### Exercise goal
In the records that follow, find the line with "- step_cases H;"; from there, retype every line exactly through the line with "(** ** Work left *)", which also belongs to the answer.

Stored items:

((

Lemma step_remote s l s' r :
  tunnel_inv s -> step s l = Some s' -> open_remote s' r ->
  exists c x, tn_threads s' !! c = Some x /\ remote_of x = Some r.
Proof.
  intros Hi H Ho. destruct (open_remote_step _ _ _ _ H Ho) as [Hos|[c ->]].
  - destruct (ti_remote _ Hi r Hos) as (c & x & Hx & Hr). exists c.
    destruct (decide (mover l = Some c)) as [Hm|Hn]; [destruct l; simplify_eq/=; by eapply step_own_remote|].
    exists x. split; [|done]. rewrite (step_others _ _ _ c H); [done|done|].
    intros Ha. destruct (ti_tracking _ Hi c Ha). congruence.
  - exists c. step_cases H. rewrite lookup_insert_eq. by eauto.
Qed.

Lemma step_tracking s l s' c :
  tn_acc s = Tracking c -> tn_threads s !! c = None -> step s l = Some s' ->
  tn_threads s' !! c = None \/ exists id, l = Track id.
Proof.
  intros Ha Hn H. destruct l; [..|destruct (decide (c0 = c)) as [->|]|]; try (right; by eauto); left.
  4: by cbn in H; rewrite Hn in H.
  all: unfold step in H; rewrite ?Ha in H; step_cases H; try done; by rewrite ?lookup_insert_ne, ?lookup_delete_ne by done.
Qed.

Lemma step_kept s l s' c x :
  tunnel_inv s -> step s l = Some s' -> tn_threads s' !! c = Some x -> c ∈ conns (tn_proxy s') \/ ~ open_conn s' c.
Proof.
  intros Hi H Hx. destruct (decide (open_conn s' c)) as [Ho|]; [left|by right].
  assert (Hk : c ∈ conns (tn_proxy s') \/ ClosedConn c ∈ events (tn_proxy s')); [|destruct Ho as (_ & _ & ?); tauto].
  rewrite (step_proxy _ _ _ H). destruct (open_conn_step _ _ _ _ H Ho) as [Hos| ->].
  - destruct (ti_conn _ Hi c Hos) as [Ha|(y & Hy & Hh)].
    + destruct (ti_tracking _ Hi c Ha) as [_ Hn]. unfold proxy_call.
      destruct (step_tracking _ _ _ _ Ha Hn H) as [Hn'|[id ->]]; [congruence|].
      rewrite Ha. apply conn_handed. cbn. by rewrite bool_decide_eq_true_2.
    + destruct (proxy_call s l) as [o|] eqn:Ec.
      * destruct (ti_kept _ Hi c y Hy) as [Hc|]; [|done]. apply conn_kept; [done|].
        destruct (gives_back c o) eqn:Eg; [|done].
        destruct (proxy_call_gives_back _ _ _ _ _ H Ec Eg) as (ev & -> & Hf). by rewrite (Hf y Hy) in Hh.
      * left. by destruct (ti_kept _ Hi c y Hy).
  - exfalso. unfold step in H. step_cases H. match goal with E : ~ (_ \/ _) |- _ => apply E end.
    left. by eapply ti_dom.
Qed.

Lemma listener_step p o :
  (closed p = true -> ClosedListener ∈ events p) ->
  closed (apply_proxy p o) = true -> ClosedListener ∈ events (apply_proxy p o).
Proof. intros Hc. proxy_cases o; rewrite ?elem_of_app, ?elem_of_cons; auto; try discriminate. Qed.

Lemma step_dom s l s' c x : tunnel_inv s -> step s l = Some s' -> tn_threads s' !! c = Some x -> c ∈ tn_conns s'.
Proof.
  intros Hi H Hx. assert (Hd : forall y, tn_threads s !! c = Some y -> c ∈ tn_conns s) by (intros; by eapply ti_dom).
  destruct l; step_cases H; try set_solver;
    try (destruct (decide (c0 = c)) as [->|]; rewrite ?lookup_insert_eq, ?lookup_insert_ne, ?lookup_delete_eq, ?lookup_delete_ne in Hx by done; by eauto).
  destruct (decide (c0 = c)) as [->|]; [by eapply ti_tracking|]. rewrite lookup_insert_ne in Hx by done. by eauto.
Qed.

Lemma step_acc s l s' c :
  tunnel_inv s -> step s l = Some s' -> tn_acc s' = Tracking c -> c ∈ tn_conns s' /\ tn_threads s' !! c = None.
Proof.
  intros Hi H Ha. destruct (decide (tn_acc s = Tracking c)) as [Hs|Hs].
  - destruct (ti_tracking _ Hi c Hs) as [Hc Hn]. destruct (step_tracking _ _ _ _ Hs Hn H) as [Hn'|[id ->]].
    + split; [|done]. step_cases H; set_solver.
    + unfold step in H. rewrite Hs in H. by simplify_eq/=.
  - step_cases H; try (by destruct Hs). split; [set_solver|].
    destruct (tn_threads s !! c) eqn:E; [|done]. exfalso. by apply (ti_dom _ Hi) in E; auto.
Qed.

Lemma step_inv s l s' : tunnel_inv s -> step s l = Some s' -> tunnel_inv s'.
Proof.
  intros Hi H. split.
  - intros c. by eapply step_conn.
  - intros r. by eapply step_remote.
  - intros c x. by eapply step_kept.
  - rewrite (step_proxy _ _ _ H). destruct (proxy_call s l); [apply closed_step|]; by apply ti_closed.
  - rewrite (step_proxy _ _ _ H). destruct (proxy_call s l); [apply listener_step|]; by apply ti_listener.
  - intros c x. by eapply step_dom.
  - intros c. by eapply step_acc.
Qed.

Lemma run_inv ls : forall s s', tunnel_inv s -> run s ls = Some s' -> tunnel_inv s'.
Proof.
  induction ls as [|l ls IH]; intros s s' Hi; cbn; [by intros [= <-]|].
  destruct (step s l) eqn:E; [|done]. apply IH. by eapply step_inv.
Qed.

(** ** Work left *)

(** The steps a goroutine, and the accept loop, have before them once the
    listener is closed. *)
Definition rank (x : pc) : nat :=
  match x with
  | Opening _ => 7 | Opened _ _ => 6 | PathSet _ _ => 5 | Bridging _ _ => 4 | BridgeFailed _ => 3 | Untracking _ => 2
  | Leaving => 1
  end.
Definition acc_rank (a : acceptor) : nat := match a with Tracking _ => 10 | Waiting => 2 | AcceptFailed => 1 | Stopped => 0 end.

Definition ranks (m : gmap nat pc) : nat := map_fold (fun _ x n => rank x + n)%nat 0%nat m.
Definition work (s : tunnel) : nat := (acc_rank (tn_acc s) + ranks (tn_threads s))%nat.
Definition minted_plan : link_plan :=
  match plan_link client second minted_url with
  | Ok p => p | Err _ => mkPlan sample_token "" "" "" [] end.
Definition minted_request : PairRequest :=
  match plan_proof client client_env minted_plan with
  | Ok i => link_request client client_env minted_plan i
  | Err _ => invite_request end.
Definition minted_response : PairResponse :=
  snd (handle_request (fst minted) redeem_env minted_request client_node "libp2p").

(** Codecs that know this request and this response. *)
#[local] Instance request_one : Codec PairRequest :=
  {| marshal r := if decide (r = minted_request) then Ok [x7b; x7d] else Err "unknown";
     unmarshal _ := Ok minted_request |}.
#[local] Instance response_one : Codec PairResponse :=
  {| marshal r := if decide (r = minted_response) then Ok [x7b; x7d] else Err "unknown";
     unmarshal _ := Ok minted_response |}.

Lemma one_pairing_codecs : pairing_codecs.
Proof.
  split; intros r data Hm; cbn in *;
    [destruct (decide (r = minted_request))|destruct (decide (r = minted_response))]; congruence.
Qed.

(** Without an identity of its own a machine signs with its node key. *)
Lemma toy_signer key (node : string) :
  localNodeKey (Ok key) = Ok (key, ed25519_public key, node) ->
  MachineID (Some (mkIdentity (Some key) None BackendSoftware None)) <> "" ->
  signer_ready None (Ok key) node.
Proof.
  intros Hk Hm. split; [done|]. intros role v iid pf tok mode w. unfold localProof.
  assert (Hi : localProofIdentity None (Ok key) = Some (mkIdentity (Some key) None BackendSoftware None)).
  { unfold localNodeKey in Hk. cbn [wrap_err mbind res_bind] in Hk. unfold localProofIdentity.
    destruct (UnmarshalEd25519PrivateKey key) as [k|] eqn:E; [|done]. cbn -[Nat.leb] in E.
    destruct (32 <=? length key)%nat; [|done]. by injection E as <-. }
  rewrite Hi, Hk. cbn [mbind res_bind]. rewrite bool_decide_eq_false_2 by (intros Hn; by apply Hn).
  rewrite (bool_decide_eq_false_2 (MachineID _ = "")) by done. by eexists.
Qed.


(** The same run, seen from the client. *)
#[local] Notation connect_run := (ConnectByURL (A := toy_maddr) client client_env minted_url).
Definition connect_result : ConnectResult :=
  match snd connect_run with Return (Ok c) => c | _ => mkConnect "" [] "" "" "" "" "" 0 [] end.


(** A paired host that answers a reauthentication. *)
Definition back_response : PairResponse :=
  mkPairResponse true "authenticated" "h" (repeat x09 16) "ssh" 22 "" None
    match localProof None (Ok (repeat x03 64)) "response" host_node client_node [] [] (repeat x09 16) "trusted" 0 with
    | Ok p => Some p | Err _ => None end.
#[local] Instance request_any : Codec PairRequest :=
  {| marshal _ := Ok [x7b; x7d]; unmarshal _ := Ok minted_request |}.
#[local] Instance response_back : Codec PairResponse :=
  {| marshal _ := Ok [x7b; x7d]; unmarshal _ := Ok back_response |}.
Definition back_remote : RemoteConfig :=
  mkRemote "h" host_node "" (identityProofMachineID (ps_Identity back_response)) "iroh" "ssh" 22 []
    "iroh-sidecar-v1:Zg" [] no_identity 0 0.
#[local] Notation back_run := (reauthRemoteWithBackend (A := toy_maddr) client client_env back_remote "").
Definition back_result : ConnectResult :=
  match snd back_run with Return (Ok c) => c | _ => mkConnect "" [] "" "" "" "" "" 0 [] end.

Lemma reauth_same_machine_witness :
  exists p rc, same_machine (rc_PublicKey back_remote) (rc_MachineID back_remote) p /\
    fst (fst back_run) = store_remote client client_env rc /\ rc_NodeID rc = host_node /\
    rc_TargetPort rc = cr_TargetPort back_result /\ cr_TargetPort back_result = 22.
Proof.
  assert (Hs : snd back_run = Return (Ok back_result)) by (vm_compute; reflexivity).
  assert (Hp : cr_TargetPort back_result = 22) by (vm_compute; reflexivity).
  assert (Hc : back_run = (fst (fst back_run), snd (fst back_run), Return (Ok back_result)))
    by (rewrite <- Hs; destruct back_run as [[? ?] ?]; reflexivity).
  destruct (reauth_same_machine (A := toy_maddr) client client_env back_remote "" _ _ _ Hc)
    as (p & att & rc & _ & _ & _ & Hsame & Hm & Hid & _ & _ & _ & Hport & _).
  exists p, rc. split; [exact Hsame|]. split; [exact Hm|]. split; [exact Hid|]. split; [exact Hport|exact Hp].
Defined.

))

### Output for this exercise
  - step_cases H; try (by destruct Hs). split; [set_solver|].
    destruct (tn_threads s !! c) eqn:E; [|done]. exfalso. by apply (ti_dom _ Hi) in E; auto.
Qed.

Lemma step_inv s l s' : tunnel_inv s -> step s l = Some s' -> tunnel_inv s'.
Proof.
  intros Hi H. split.
  - intros c. by eapply step_conn.
  - intros r. by eapply step_remote.
  - intros c x. by eapply step_kept.
  - rewrite (step_proxy _ _ _ H). destruct (proxy_call s l); [apply closed_step|]; by apply ti_closed.
  - rewrite (step_proxy _ _ _ H). destruct (proxy_call s l); [apply listener_step|]; by apply ti_listener.
  - intros c x. by eapply step_dom.
  - intros c. by eapply step_acc.
Qed.

Lemma run_inv ls : forall s s', tunnel_inv s -> run s ls = Some s' -> tunnel_inv s'.
Proof.
  induction ls as [|l ls IH]; intros s s' Hi; cbn; [by intros [= <-]|].
  destruct (step s l) eqn:E; [|done]. apply IH. by eapply step_inv.
Qed.

(** ** Work left *)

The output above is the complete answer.